The meaning of the word temptation as modern culture understands it is a battle between a person's simultaneous desires to refrain from an act which would result in a greater good and to indulge in the act for more immediate gratification. Should I eat that Twix bar and fulfill my desire to excite my tongue and add unnecessary pounds to my already bulging waistline? Or, should I refrain and meet my desire for a healthier body and mind in the long haul? One desire usually wins out but not to commit the fallacy of excluding the middle, one might eat only half the candy bar, thereby trying to please both desires. But the word as used in the Bible can be, for all
practical purposes, substituted with the word test.

The end result is the same. Man is being tested to see if he will obey God (not sin) or disobey God (sin). This is demonstrated most clearly in Jesus' wilderness temptations. The passages are found in Matthew and Luke and depict Jesus being tempted or, tested, by Satan.

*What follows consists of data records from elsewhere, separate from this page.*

Definition delete_acl_table (table acl_type : string) (s : client_state) : res bool * client_state :=
  let '(ok, s) := ensure_connected s in
  if negb ok then
    (Raise (RuntimeError "Not connected to gNMI server"),
     note_client (client_log "delete_acl_table_not_connected"
       ("Failed to delete ACL table '" ++ table ++ "' - not connected")%string "error" None
       (where_ s ++ [("table_name", PStr table)])) s)
  else
    let t := List.last (split_on ":"%char acl_type) "" in
    let info s := where_ s ++ [("table_name", PStr table); ("acl_type", PStr t)] in
    let s := note_client (client_log "delete_acl_table_request"
               ("Sending gNMI Delete request for ACL table '" ++ table ++ "' (type: " ++ t ++ ") on SONiC at " ++ at_host s)%string
               "info" None (info s)) s in
    let '(r, s) := ask (OcDelete ("openconfig-acl:acl/acl-sets/acl-set[name=" ++ table ++ "][type=openconfig-acl:" ++ t ++ "]")%string) s in
    match r with
    | Ok _ => (Ok true, note_client (client_log "delete_acl_table_success"
                ("Successfully deleted ACL table '" ++ table ++ "' (type: " ++ t ++ ") from SONiC at " ++ at_host s)%string
                "info" None (info s)) s)
    | Raise e => (Raise e, note_client (client_log "delete_acl_table_failed"
                ("Failed to delete ACL table '" ++ table ++ "' from SONiC at " ++ at_host s ++ ": " ++ exn_str e)%string
                "error" None (info s ++ [("error", PStr (exn_str e))])) s)
    end.
End GnmiClient.

(** ** Runs *)
Inductive client_op :=
  | OpConnect | OpClose | OpCapabilities | OpTables | OpRules (table acl_type : string) | OpInterfaces
  | OpCreate (a : acl_args) | OpDeleteRule (table : string) (seq : Z) (acl_type : string)
  | OpDeleteTable (table acl_type : string) | OpMonitor (stop : bool) (stream : stream_end).

Section ClientRuns.
Context (dial : nat -> dial_outcome) (oc : nat -> oc_request -> res pyval) (exn_str : exn -> string).

Definition client_step (s : client_state) (op : client_op) : client_state :=
  match op with
  | OpConnect => (connect dial s).2
  | OpClose => close s
  | OpCapabilities => (get_capabilities dial oc exn_str s).2
  | OpTables => (get_acl_tables dial oc exn_str s).2
  | OpRules t ty => (get_acl_rules dial oc exn_str t ty s).2
  | OpInterfaces => (get_available_interfaces dial oc exn_str s).2
  | OpCreate a => (create_advanced_acl_rule dial oc exn_str a s).2
  | OpDeleteRule t n ty => (delete_acl_rule dial oc t n ty s).2
  | OpDeleteTable t ty => (delete_acl_table dial oc exn_str t ty s).2
  | OpMonitor stop stream => (monitor_round dial stop stream s).1
  end.
Definition client_run (ops : list client_op) (s : client_state) : client_state := foldl client_step s ops.

Definition client0 (host : string) (port : Z) (auto : bool) : client_state :=
  ClientState (SonicClient host port false false auto) [] [] [] 0.

(** The client as the pool sees it. *)
Definition pool_client (s : client_state) : gnmi_client := Client (c_host (cl s)) (c_connected (cl s)).

(** ** Lemmas *)
(** What every operation keeps: who the client is, and that a connected one has a channel. *)
Definition same_client (s s' : client_state) : Prop :=
  c_host (cl s') = c_host (cl s) /\ c_port (cl s') = c_port (cl s) /\ c_auto (cl s') = c_auto (cl s).
Definition client_wf (s : client_state) : Prop := c_connected (cl s) = true -> c_gc (cl s) = true.

(** A predicate that holds of a state whatever happens to it short of a dial and a
    request also holds after them, when dialling and asking keep it. *)
Record stable (P : client_state -> Prop) : Prop := {
  st_flags : forall gc s, P s -> P (set_flags gc false s);
  st_note : forall x s, P s -> P (note_client x s);
  st_lost : forall e s, P s -> P (disconnected e s);
  st_ensure : forall s, P s -> P (ensure_connected dial s).2;
  st_ask : forall r s, P s -> client_is_connected s = true -> P (ask oc r s).2 }.

Lemma ensure_connected_true s : (ensure_connected dial s).1 = true -> client_is_connected (ensure_connected dial s).2 = true.
Proof.
  unfold ensure_connected. destruct (client_is_connected s) eqn:E; [done|]. destruct (c_auto (cl s)); [|done].
  unfold connect, dial_once. by destruct (dial (dials s)).
Qed.

Lemma note_connected x s : client_is_connected (note_client x s) = client_is_connected s.
Proof. done. Qed.

Section Stable.
Context (P : client_state -> Prop) (HP : stable P).

Lemma stable_rpc_error e s : P s -> P (handle_rpc_error exn_str e s).
Proof. intros. unfold handle_rpc_error. case_match; [by apply HP|done]. Qed.

Lemma stable_close s : P s -> P (close s).
Proof. intros. unfold close. case_match; [by apply HP|done]. Qed.

(** The shape all requests share. *)
Ltac request s :=
  let He := fresh in let Ht := fresh in
  pose proof (st_ensure P HP s) as He; pose proof (ensure_connected_true s) as Ht;
  destruct (ensure_connected dial s) as [[] s1]; cbn [fst snd negb] in *;
  [specialize (Ht eq_refl)|try clear Ht].
Ltac finish :=
  repeat first [assumption | apply stable_rpc_error | apply (st_note P HP)
               | match goal with H : P _ -> _ -> P ?s |- P ?s => apply H end]; auto; done.

Lemma stable_interfaces s : P s -> P (get_available_interfaces dial oc exn_str s).2.
Proof.
  intros Hs. unfold get_available_interfaces. request s; [|by auto].
  match goal with |- context [ask oc ?r s1] => pose proof (st_ask P HP r s1) as Ha end.
  destruct (ask oc _ s1) as [r s2]. cbn [snd] in Ha. case_match; cbn [snd]; finish.
Qed.

Lemma stable_create a s : P s -> P (create_advanced_acl_rule dial oc exn_str a s).2.
Proof.
  intros Hs. unfold create_advanced_acl_rule.
  assert (Hb : P (bound_interfaces dial oc exn_str a s).2).
  { unfold bound_interfaces. pose proof (stable_interfaces s Hs) as Hi. destruct (a_interfaces a); [|done].
    by destruct (get_available_interfaces _ _ _ _). }
  destruct (bound_interfaces _ _ _ _ _) as [l s0]. cbn [snd] in Hb. request s0; [|cbn [snd]; finish].
  match goal with |- context [ask oc ?r ?s2] => pose proof (st_ask P HP r s2) as Ha end.
  destruct (ask oc _ _) as [r s2]. cbn [snd] in Ha. case_match; cbn [snd]; finish.
Qed.

Lemma stable_step s op : op <> OpConnect -> (forall stop stream, op <> OpMonitor stop stream) ->
  P s -> P (client_step s op).
Proof.
  intros Hc Hm Hs. destruct op as [| | | |t ty| |a|t n ty|t ty|stop stream]; try done; cbn [client_step].
  - by apply stable_close.
  - unfold get_capabilities. request s; [|by auto].
    pose proof (st_ask P HP OcCapabilities s1) as Ha. destruct (ask oc _ s1) as [[] s2]; cbn [snd] in *; finish.
  - unfold get_acl_tables. request s; [|cbn [snd]; finish].
    match goal with |- context [ask oc ?r ?s2] => pose proof (st_ask P HP r s2) as Ha end.
    destruct (ask oc _ _) as [[v|e] s2]; cbn [snd] in *; [case_match; cbn [snd]|]; finish.
  - unfold get_acl_rules. request s; [|by auto].
    match goal with |- context [ask oc ?r ?s2] => pose proof (st_ask P HP r s2) as Ha end.
    destruct (ask oc _ _) as [r s2]; cbn [snd] in *. case_match; cbn [snd]; finish.
  - by apply stable_interfaces.
  - by apply stable_create.
  - unfold delete_acl_rule. request s; [|by auto].
    match goal with |- context [ask oc ?r ?s2] => pose proof (st_ask P HP r s2) as Ha end.
    destruct (ask oc _ _) as [r s2]; cbn [snd] in *. finish.
  - unfold delete_acl_table. request s; [|cbn [snd]; finish].
    match goal with |- context [ask oc ?r ?s2] => pose proof (st_ask P HP r s2) as Ha end.
    destruct (ask oc _ _) as [[v|e] s2]; cbn [snd] in *; finish.
  - by destruct (Hm stop stream).
Qed.
End Stable.

(** *** A connected client has a channel *)
Lemma connect_wf s : client_wf (connect dial s).2 /\ same_client s (connect dial s).2 /\
  c_connected (cl (connect dial s).2) = (connect dial s).1.
Proof. unfold connect, dial_once, client_wf, same_client. by destruct (dial (dials s)). Qed.

Lemma wf_stable s0 : stable (fun s => client_wf s /\ same_client s0 s).
Proof.
  constructor; try (intros ? s [Hw Hs]; by split).
  - intros s [Hw Hs]. unfold ensure_connected. destruct (client_is_connected s); [done|].
    destruct (c_auto (cl s)) eqn:Ea; [|done].
    destruct (connect_wf s) as (H1 & (H2 & H3 & H4) & _). split; [done|]. unfold same_client in *. by rewrite H2, H3, H4.
Qed.

Lemma client_run_wf ops : forall s0 s, client_wf s -> same_client s0 s ->
  client_wf (client_run ops s) /\ same_client s0 (client_run ops s).
Proof.
  induction ops as [|op ops IH]; intros s0 s Hw Hs; [done|]. cbn [client_run foldl].
  assert (Hop : client_wf (client_step s op) /\ same_client s0 (client_step s op)).
  { assert (Hconn : client_wf (connect dial s).2 /\ same_client s0 (connect dial s).2).
    { destruct (connect_wf s) as (H1 & (H2 & H3 & H4) & _). split; [done|]. unfold same_client in *. by rewrite H2, H3, H4. }
    destruct op; try (by apply (stable_step _ (wf_stable s0))); [exact Hconn|].
    cbn [client_step]. unfold monitor_round. destruct stop; [done|]. case_match; [by destruct (c_auto (cl s))|].
    destruct stream as [|e []]; [done|done|]. by apply (st_lost _ (wf_stable s0)). }
  destruct Hop. by apply IH.
Qed.
End ClientRuns.

(** ** The entry a Set request writes *)
(** [.../acl-set[name][type]/acl-entry[sequence-id]]: the list keys in the payload. *)
Definition dig (v : pyval) (k : string) : pyval := match v with PDict d => jget d k | _ => PNone end.
Definition first_of (v : pyval) : pyval := match v with PList (x :: _) => x | _ => PNone end.
Definition entry_key (config : pyval) : pyval * pyval * pyval :=
  let set := first_of (dig (dig (dig config "openconfig-acl:acl") "acl-sets") "acl-set") in
  (dig set "name", dig set "type", dig (first_of (dig (dig set "acl-entries") "acl-entry")) "sequence-id").

(** ** Theorems *)
(** whatever operations are called and however requests and dials end, a client is
    connected only when it has a channel, it is still the client of its host, and
    closing and connecting it do to it what the pool's model of a client says. *)
Theorem client_matches_pool dial oc exn_str ops host port auto :
  let s := client_run dial oc exn_str ops (client0 host port auto) in
  client_is_connected s = connected (pool_client s) /\
  pool_client (close s) = Client host false /\
  pool_client (connect dial s).2 = Client host (connect dial s).1.
Proof.
  intros s. destruct (client_run_wf dial oc exn_str ops (client0 host port auto) (client0 host port auto)) as [Hw (Hh & _ & _)];
    [done|done|]. fold s in Hw, Hh. clearbody s. cbn in Hh. unfold client_wf in Hw.
  destruct (connect_wf dial s) as (_ & (Hc & _ & _) & Hk).
  unfold client_is_connected, pool_client, close. split_and!.
  - destruct (c_connected (cl s)); [by rewrite Hw|done].
  - destruct (c_gc (cl s)) eqn:Eg; cbn; rewrite Hh; [done|]. destruct (c_connected (cl s)) eqn:Ec; [specialize (Hw eq_refl); congruence|done].
  - by rewrite Hk, Hc, Hh.
Qed.

(** A client that has lost its connection and does not reconnect by itself sends no request until
    [connect] is called, whatever else is. *)
Theorem disconnected_client_silent dial oc exn_str ops s :
  c_auto (cl s) = false -> c_connected (cl s) = false -> OpConnect ∉ ops ->
  asked (client_run dial oc exn_str ops s) = asked s /\ dials (client_run dial oc exn_str ops s) = dials s.
Proof.
  intros Ha Hc Hops.
  set (P := fun s' => c_auto (cl s') = false /\ c_connected (cl s') = false /\ asked s' = asked s /\ dials s' = dials s).
  assert (HP : stable dial oc P).
  { split; try (intros ? s1 (? & ? & ? & ?); by split_and!).
    - intros s1 (Ha1 & Hc1 & H1 & H2). unfold ensure_connected, client_is_connected. by rewrite Hc1, Ha1.
    - intros r s1 (Ha1 & Hc1 & H1 & H2). unfold client_is_connected. by rewrite Hc1. }
  assert (Hrun : forall s1, P s1 -> P (client_run dial oc exn_str ops s1)).
  { induction ops as [|op ops IH]; [done|]. rewrite not_elem_of_cons in Hops. destruct Hops as [Hop Hops].
    intros s1 H1. cbn [client_run foldl]. apply IH; [done|].
    destruct op; try (by apply (stable_step _ _ _ _ HP)).
    cbn [client_step]. unfold monitor_round. destruct H1 as (Ha1 & Hc1 & H1). destruct stop; [done|]. by rewrite Hc1, Ha1. }
  destruct (Hrun s) as (_ & _ & ? & ?); [by split_and!|done].
Qed.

Matthew 4:11 Then was Jesus led up of the Spirit into the wilderness to be tempted of the devil.

Isn't it interesting that the Holy Spirit was the one who "led Jesus into temptation"?

The first test appealed to Jesus' hunger. Should Jesus use his power to make bread from the surrounding stones and satisfy his immediate desire? Or, should he refrain from it, thereby fulfilling scripture and satisfying the doctrine that he was tempted as we all are, yet without sin? Use the power (sin) or not (no sin) - it all boils down to the same thing whether you call it a test or a temptation.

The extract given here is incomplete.